叫ぶと、空気が直接振動したような声が返ってきた。

「アドリア海ヴェネツィア湾南部より近づく影が、一つ!
 速度はかなりありま・・・・・そんな、ありえない・・・・」

「どうした?詳細の説明を続けろ。」

信じられないような物を見たような表情を浮かべるシスター・アガター。
彼女の視線は一枚の海図に集まっていた。

「近づく影があるのですが、その影は人によく似ています。

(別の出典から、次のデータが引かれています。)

Lemma SIInv_finish ctx clock s s' f h :
  commitFinish ctx (fl_id f) clock (fl_tx f) (fl_cap f) (fl_computed f) (fl_submit f) s = (Ret tt, s') →
  SIInv (mkConf s (Some f) h) →
  SIInv (mkConf (closeTx (fl_id f) s') None
    (h ++ [mkHist (fl_id f) (SnapshotTime (fl_tx f)) (fl_submit f)
             (ReadSet (fl_tx f)) (WriteSet (fl_tx f))])).
Proof.
  intros Hrun Hinv. destruct (commitFinish_run _ _ _ _ _ _ _ _ _ Hrun)
    as (f' & Hext & Ef & Eh & Etm).
  destruct Hinv as [Ha Hc Hr Hb Hh Hf Hfl]; simpl in *.
  destruct (Hfl f eq_refl) as (Hcom & Htx & Hle & Hsnap & Hrows & Hhist & Hno).
  destruct (rows_ext (fl_submit f) (fl_submit f) _ _ Hr
    (λ tid eid v Hv, Z.lt_le_incl _ _ (Hrows tid eid v Hv)) (Z.le_refl _) Hext) as [Hr' Hb'].
  constructor; simpl; rewrite ?Ef, ?Eh, ?Etm; simpl; [|set_solver|done| | | |done].
  - intros T HT. apply elem_of_difference in HT as [HT Hne%not_elem_of_singleton].
    destruct (Ha T HT) as (tx & Htx' & Hlive & Hcov). exists tx.
    rewrite lookup_alter_ne by done. split; [done|]. split.
    + eapply liveTx_mono; [reflexivity|..|exact Hlive]; simpl; [lia|lia|by rewrite lookup_delete_ne].
    + assert (0 < oldestSnapshot (forgetTx (fl_id f) (tm s)) (heap s) ≤ SnapshotTime tx)%Z as Ho.
      { apply (oldestSnapshot_le _ _ T); simpl; [|set_solver|done].
        intros T' [HT' _]%elem_of_difference. destruct (Ha T' HT') as (tx' & ? & Hl' & _).
        exists tx'. split; [done|apply Hl']. }
      destruct Hlive as (_ & _ & _ & _ & _ & q & Hq & Hqle).
      intros X HX Hlt; simpl. unfold IsZero. rewrite bool_decide_false by lia. simpl.
      rewrite lookup_delete_ne by done.
      apply elem_of_app in HX as [HX| ->%list_elem_of_singleton].
      * destruct (Hcov X HX Hlt) as (c & Hc1 & Hc2 & Hc3 & Hc4). exists c. split_and!; try done.
        apply list_elem_of_filter. split; [lia|set_solver].
      * eexists. split_and!; [apply list_elem_of_filter; split; [|apply elem_of_app; right;
          by apply list_elem_of_singleton]|..]; simpl in *; [lia|rewrite Hq; simpl; lia|done|done].
  - eapply rowsBelow_le; [done|lia].
  - intros X [HX| ->%list_elem_of_singleton]%elem_of_app; [by apply Hh|done].
  - by apply historyFCW_snoc.
Qed.

Lemma SIInv_step c c' : step c c' → SIInv c → SIInv c'.
Proof.
  destruct 1; eauto using SIInv_begin, SIInv_txop, SIInv_direct, SIInv_prepare, SIInv_stamp,
    SIInv_abort, SIInv_finish, SIInv_rollback.
Qed.
Lemma wf_ReleaseSavepoint ctx p sp : stable wfRel (ReleaseSavepoint ctx p sp).
Proof.
  intros s Hwf. unfold ReleaseSavepoint, deref, mod_tm. mrun. case_decide; [done|]. mrun.
  destruct (heap s !! p) as [tx|]; mrun; [|done]. destruct (tenantMismatch _ _); [done|].
  destruct (savepoints (tm s) !! p) as [sps|] eqn:Hsps; [|done]. case_decide; [done|].
  mrun. destruct Hwf as [Hh Hs]. split; simpl; [done|].
  intros T sps' sp' snap' [[<- <-]|[? ?]]%lookup_insert_Some Hl; [|by eapply Hs].
  apply lookup_delete_Some in Hl as [_ ?]. by eapply Hs.
Qed.

Lemma wf_txop ctx p op : stable wfRel (runTxop ctx p op).
Proof.
  destruct op; unfold runTxop, ignore; (apply stable_bind; [apply _| |intros; stable_leaf]);
    auto using wf_Save, wf_CompareAndSave, wf_Savepoint, wf_RollbackToSavepoint, wf_ReleaseSavepoint;
    unfold Get, GetAsAt, Exists, Delete, DeleteAll, Count, CountByState, GetPage, SchedStore.Upsert,
      SchedStore.DeleteTask, SchedStore.ReconcileForEntity, SchedStore.stage;
    cbn [ctx_tx WithTransaction]; solve_stable.
Qed.

(** ** Reachable configurations *)

Lemma memWf_shrink s s' :
  memWf s → savepoints (tm s') ⊆ savepoints (tm s) →
  (∀ T tx', heap s' !! T = Some tx' → ∃ tx, heap s !! T = Some tx ∧ tx_ID tx' = tx_ID tx ∧
     Buffer tx' = Buffer tx ∧ WriteSet tx' = WriteSet tx ∧ Deletes tx' = Deletes tx ∧
     DeleteAttribution tx' = DeleteAttribution tx) → memWf s'.
Proof.
  intros [Hh Hs] Hsub Hkeep. split.
  - intros T tx' Htx'. destruct (Hkeep T tx' Htx') as (tx & Htx & E1 & E2 & E3 & E4 & E5).
    unfold txWf. rewrite E1, E2, E3, E4, E5. by apply Hh.
  - intros T sps sp snap Hl. apply Hs. by eapply lookup_weaken.
Qed.

Lemma memWf_alter s g p (m' : TransactionManager) f' :
  memWf s → savepoints m' ⊆ savepoints (tm s) →
  (∀ t, tx_ID (g t) = tx_ID t ∧ Buffer (g t) = Buffer t ∧ WriteSet (g t) = WriteSet t ∧
        Deletes (g t) = Deletes t ∧ DeleteAttribution (g t) = DeleteAttribution t) →
  memWf (mkMem f' m' (alter g p (heap s))).
Proof.
  intros Hwf Hsub Hg. apply (memWf_shrink s); [done..|]. simpl. intros T tx'.
  destruct (decide (T = p)) as [->|].
  - rewrite lookup_alter_eq. intros (t & Ht & ->)%fmap_Some. exists t. split; [done|apply Hg].
  - rewrite lookup_alter_ne by done. eauto 10.
Qed.

Lemma memWf_step c c' : step c c' → memWf (c_mem c) → memWf (c_mem c').
Proof.
  assert (∀ s f' m', memWf s → savepoints m' ⊆ savepoints (tm s) → memWf (mkMem f' m' (heap s))) as Hsame.
  { intros s f' m' Hwf Hsub. apply (memWf_shrink s); [done..|]. simpl. eauto 10. }
  destruct 1 as [ctx T clock s s' r fl h Hn Hp Hrun|ctx p op s s' r fl h Hp Hrun
    |ctx op clock s s' r h Hctx Hrun|ctx T s s' r fl h Hrun|T clock s s' tx cap comp t h Hc Hrun
    |T clock s s' e h Hc Hrun|ctx clock s s' f h Hrun|ctx T s s' r fl h Hc Hrun]; intros Hwf; simpl in *.
  - destruct (Begin_run _ _ _ _ _ _ Hrun) as [(e & _ & ->)|(_ & tid & org & now & _ & _ & ->)]; [done|].
    destruct Hwf as [Hh Hs]. split; simpl; [|done].
    intros T' tx' [[<- <-]|[? ?]]%lookup_insert_Some; [|by apply Hh].
    split; [done|]. split; simpl; [set_solver..|done].
  - by apply (stable_elim _ _ _ _ _ (wf_txop ctx p op) Hrun).
  - destruct (runDirect_direct _ _ _ _ _ _ Hctx Hrun) as [->|(now & _ & Etm & Eh & _)]; [done|].
    destruct s' as [f' m' h']. simpl in *. subst. by apply Hsame.
  - destruct (commitPrepare_run _ _ _ _ _ Hrun) as [[_ ->]|(_ & _ & _ & ->)]; [done|]. by apply (Hsame s).
  - destruct (commitStamp_run _ _ _ _ _ Hrun)
      as [(? & ? & ? & _ & _ & _ & _ & _ & -> & _)|[(? & ? & _)|(? & ? & _)]]; [|done..]. by apply (Hsame s).
  - destruct (commitStamp_run _ _ _ _ _ Hrun)
      as [(? & ? & ? & ? & _)|[(? & _ & ->)|(? & ? & _)]]; [done| |done].
    apply (memWf_alter s); [done|apply delete_subseteq|done].
  - destruct (commitFinish_run _ _ _ _ _ _ _ _ _ Hrun) as (f' & _ & _ & Eh & Etm).
    unfold closeTx, mem_set_heap. rewrite Eh.
    apply (memWf_alter s); [done|rewrite Etm; apply delete_subseteq|done].
  - destruct (Rollback_run _ _ _ _ _ Hrun) as [->|(_ & ->)]; [done|].
    rewrite alter_alter. apply (memWf_alter s); [done|apply delete_subseteq|done].
Qed.

Lemma memWf_reachable c : reachable c → memWf (c_mem c).
Proof.
  intros Hr. unfold reachable in Hr. remember initConf as c0 eqn:Hc0.
  assert (memWf (c_mem c0)) as Hwf by (subst; split; simpl; intros *; by rewrite lookup_empty).
  clear Hc0. induction Hr; eauto using memWf_step.
Qed.

(** ** Reading through an operation *)

Lemma openTx_open p s tx :
  heap s !! p = Some tx → RolledBack tx = false → Closed tx = false → openTx p s = (Ret tx, s).
Proof. intros Htx Hr Hc. unfold openTx, deref. mrun. rewrite Htx. mrun. by rewrite Hr, Hc. Qed.

(** [Get] and [Exists] on what the transaction itself wrote. *)
Lemma Get_buffered tid ctx p s tx eid e :
  heap s !! p = Some tx → RolledBack tx = false → Closed tx = false →
  eid ∉ Deletes tx → Buffer tx !! eid = Some e →
  (Get tid (WithTransaction ctx p) eid s).1 = Ret (copyEntity e) ∧
  (Exists tid (WithTransaction ctx p) eid s).1 = Ret true.
Proof.
  intros Htx Hr Hc Hd Hb. unfold Get, Exists; cbn [ctx_tx WithTransaction].
  rewrite !run_bind, (openTx_open p s tx) by done. rewrite !decide_False by done. by rewrite Hb.
Qed.

Lemma Get_deleted tid ctx p s tx eid :
  heap s !! p = Some tx → RolledBack tx = false → Closed tx = false → eid ∈ Deletes tx →
  (Get tid (WithTransaction ctx p) eid s).1 = Err ErrNotFound ∧
  (Exists tid (WithTransaction ctx p) eid s).1 = Ret false.
Proof.
  intros Htx Hr Hc Hd. unfold Get, Exists; cbn [ctx_tx WithTransaction].
  rewrite !run_bind, (openTx_open p s tx) by done. by rewrite !decide_True.
Qed.

Lemma stageSuperseded_heap txID eid prior s :
  ∃ m', stageSuperseded txID eid prior s = (Ret tt, mkMem (fac s) m' (heap s)).
Proof. destruct prior; [by eexists|]. exists (tm s). by destruct s. Qed.

(** C39. In every reachable configuration every transaction object is well formed:
    nothing is both buffered and staged for deletion, the write set covers both,
    every staged delete carries its attribution and nothing else does, and each
    buffered entity sits under its own id, stamped with the transaction's id. *)
Theorem reachable_tx_wf c T tx :
  reachable c → heap (c_mem c) !! T = Some tx → tx_ID tx = T ∧ txWf tx.
Proof. intros Hr Htx. by apply (wf_heap _ (memWf_reachable c Hr)). Qed.

(** A transaction reads its own writes: in an open transaction [Save] always
    succeeds, and afterwards [Get] returns the saved entity stamped with the
    transaction's id and [Exists] is true, even when the entity had been deleted
    in the same transaction before; after a [Delete] that succeeded [Get] reports
    not found and [Exists] is false. *)
Theorem read_your_writes tid ctx p s tx e eid clock :
  heap s !! p = Some tx → RolledBack tx = false → Closed tx = false →
  (∃ s', Save tid (WithTransaction ctx p) e clock s = (Ret 0%Z, s') ∧
     (Get tid (WithTransaction ctx p) (m_ID (Meta e)) s').1 = Ret (ent_set_TransactionID (tx_ID tx) e) ∧
     (Exists tid (WithTransaction ctx p) (m_ID (Meta e)) s').1 = Ret true) ∧
  (∀ s', Delete tid (WithTransaction ctx p) eid clock s = (Ret tt, s') →
     (Get tid (WithTransaction ctx p) eid s').1 = Err ErrNotFound ∧
     (Exists tid (WithTransaction ctx p) eid s').1 = Ret false).
Proof.
  intros Htx Hr Hc. split.
  - unfold Save; cbn [ctx_tx WithTransaction]. rewrite run_bind, (openTx_open p s tx) by done.
    unfold bufferWrite, mod_tx, recordUniqueKeys, mod_tm. rewrite run_bind, run_bind.
    destruct (stageSuperseded_heap (tx_ID tx) (m_ID (Meta e)) (Buffer tx !! m_ID (Meta e)) s) as (m' & ->).
    mrun. eexists. split; [done|].
    change (Ret (ent_set_TransactionID (tx_ID tx) e) : outcome err Entity)
      with (Ret (copyEntity (ent_set_TransactionID (tx_ID tx) (copyEntity e))) : outcome err Entity).
    eapply Get_buffered; [simpl; by rewrite !lookup_alter_eq, Htx|done|done|simpl; set_solver|].
    simpl. by rewrite lookup_insert_eq.
  - intros s'. unfold Delete; cbn [ctx_tx WithTransaction]. rewrite run_bind, (openTx_open p s tx) by done.
    mrun. case_if Hc'; [done|].
    unfold mod_tx. mrun. intros [= <-].
    eapply Get_deleted; [simpl; by rewrite lookup_alter_eq, Htx|done|done|simpl; set_solver].
Qed.

(** No dirty reads: whatever a transaction does before it commits, neither
    another transaction nor a caller outside any transaction can observe it. *)
Theorem no_dirty_reads ctx ctx' p op s r s' q tid eid :
  runTxop ctx p op s = (r, s') → q ≠ p → ctx_tx ctx' = None →
  (Get tid (WithTransaction ctx' q) eid s').1 = (Get tid (WithTransaction ctx' q) eid s).1 ∧
  (Get tid ctx' eid s').1 = (Get tid ctx' eid s).1.
Proof.
  intros Hrun Hq Hctx.
  destruct (stable_elim _ _ _ _ _ (runTxop_frame ctx p op) Hrun) as (Hfac & _ & Hoth & _).
  unfold Get; cbn [ctx_tx WithTransaction]. rewrite Hctx. mrun. rewrite Hfac. split; [|by destruct (latestLive _)].
  unfold openTx, deref. mrun. rewrite Hoth by done.
  destruct (heap s' !! q) as [tx|]; mrun; [|done].
  destruct (RolledBack tx); [done|]. destruct (Closed tx); [done|].
  mrun. case_decide; [done|]. destruct (Buffer tx !! eid); unfold mod_tx; mrun; [done|]. simpl. rewrite Hfac.
  by destruct (getSnapshotVersion _ _ _ _).
Qed.
End Ops.

(** ** Witnesses *)

Lemma reachable_tx_wf_witness :
  tx_ID (sampleTx [ABegin (Sample.ctx "t") "A" 10; sampleSave "A" "e1" "a"] "A") = "A" ∧
  txWf (sampleTx [ABegin (Sample.ctx "t") "A" 10; sampleSave "A" "e1" "a"] "A").
Proof.
  apply (@reachable_tx_wf Sample.spi (confOf [ABegin (Sample.ctx "t") "A" 10; sampleSave "A" "e1" "a"])).
  - apply (acts_reachable (H:=Sample.spi) [ABegin (Sample.ctx "t") "A" 10; sampleSave "A" "e1" "a"]). by_eval.
  - by_eval.
Defined.

Lemma read_your_writes_witness :
  let s := c_mem (confOf [ABegin (Sample.ctx "t") "A" 10; sampleSave "A" "e2" "a"]) in
  let c := WithTransaction (Sample.ctx "t") "A" in
  (∃ s', Save (H:=Sample.spi) "t" c (Sample.entity "e1" "d") 0 s = (Ret 0%Z, s') ∧
     (Get "t" c "e1" s').1 = Ret (ent_set_TransactionID "A" (Sample.entity "e1" "d")) ∧
     (Exists "t" c "e1" s').1 = Ret true) ∧
  (∀ s', Delete (H:=Sample.spi) "t" c "e2" 0 s = (Ret tt, s') →
     (Get "t" c "e2" s').1 = Err ErrNotFound ∧ (Exists "t" c "e2" s').1 = Ret false).
Proof.
  apply (@read_your_writes Sample.spi "t" (Sample.ctx "t") "A"
    (c_mem (confOf [ABegin (Sample.ctx "t") "A" 10; sampleSave "A" "e2" "a"]))
    (sampleTx [ABegin (Sample.ctx "t") "A" 10; sampleSave "A" "e2" "a"] "A")); by_eval.
Defined.

Lemma no_dirty_reads_witness :
  let s := c_mem (confOf [ABegin (Sample.ctx "t") "A" 10; ABegin (Sample.ctx "t") "B" 11]) in
  let s' := (runTxop (H:=Sample.spi) (Sample.ctx "t") "A" (OpSave "t" (Sample.entity "e1" "d") 0) s).2 in
  let q := WithTransaction (Sample.ctx "t") "B" in
  (Get "t" q "e1" s').1 = (Get "t" q "e1" s).1 ∧
  (Get "t" (Sample.ctx "t") "e1" s').1 = (Get "t" (Sample.ctx "t") "e1" s).1.
Proof.
  eapply (@no_dirty_reads Sample.spi (Sample.ctx "t") (Sample.ctx "t") "A"
    (OpSave "t" (Sample.entity "e1" "d") 0)); [apply surjective_pairing|by_eval|by_eval].
Defined.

」

「それがどうかしたのか?」

「その影は時速三六〇キロ・・・いえ、もっと速い速度で近づいているのです!!」

「なんだと・・・」

その言葉にビオージアも驚きの声をあげる。
なぜなら、人間がそれだけの速度を出す事など到底不可能だからだ。
何かの間違いでそれだけの速度が出せたと仮定しよう。
そんな速度を出せば、空気摩擦などの問題にぶつかり、一瞬で身体はこなごなに吹き飛ぶだろう。
これは聖人でも変わりない。
だからこそ、彼女は信じられないような表情を浮かべていたのだ。

「あと、どれくらいで接触する?」

「あ、あと、三〇秒ほどです。」

「何かは分からんが、撃ち落せ。
 可能か?」

「か、可能です!
 第二五から三八番艦までは砲撃可能な位置です!」

「手早く撃ち落せ。
 何かは正体が掴めないが、接触する事は許さん。」

「りょ、了解です!!」

その指示を受け、全艦に状況と照準を伝令する。
だが、彼女の胸の中には言い様の無い不安があった。
もし、あれが本当に人間だとしたらそれは人間ではない。
人の皮を被った別の何かだ。
テーブルの上に新たな氷の書類が浮かび上がり、「女王艦隊」の配置図や砲の射線などが表示される。

「およそ二〇秒で影は本艦隊に接触します!
 それまでに撃沈を!!」

胸に不安が残るが、それだけで砲撃を止めるわけにはいかない。
指示を出した瞬間、爆発音が彼女の鼓膜を連続で叩く。
「女王艦隊」から無数の砲弾が射出されたのだ。
アガターが別の氷の書類を呼び出す。
それはこの夜の海を現した地図のようなものだ。
これで目標が撃墜されたか確認する。
それを見た、アガターは今度こそ自分の目を疑った。

「げき・・ついされてない。」

思わず声が出てしまった。
あれだけの砲撃を受けて、その人影は勢いが衰えるおろか、さらに速度を上げていた。

「何がどうなっている。」

そう呟いた瞬間、凄まじい音と衝撃が伝わってきた。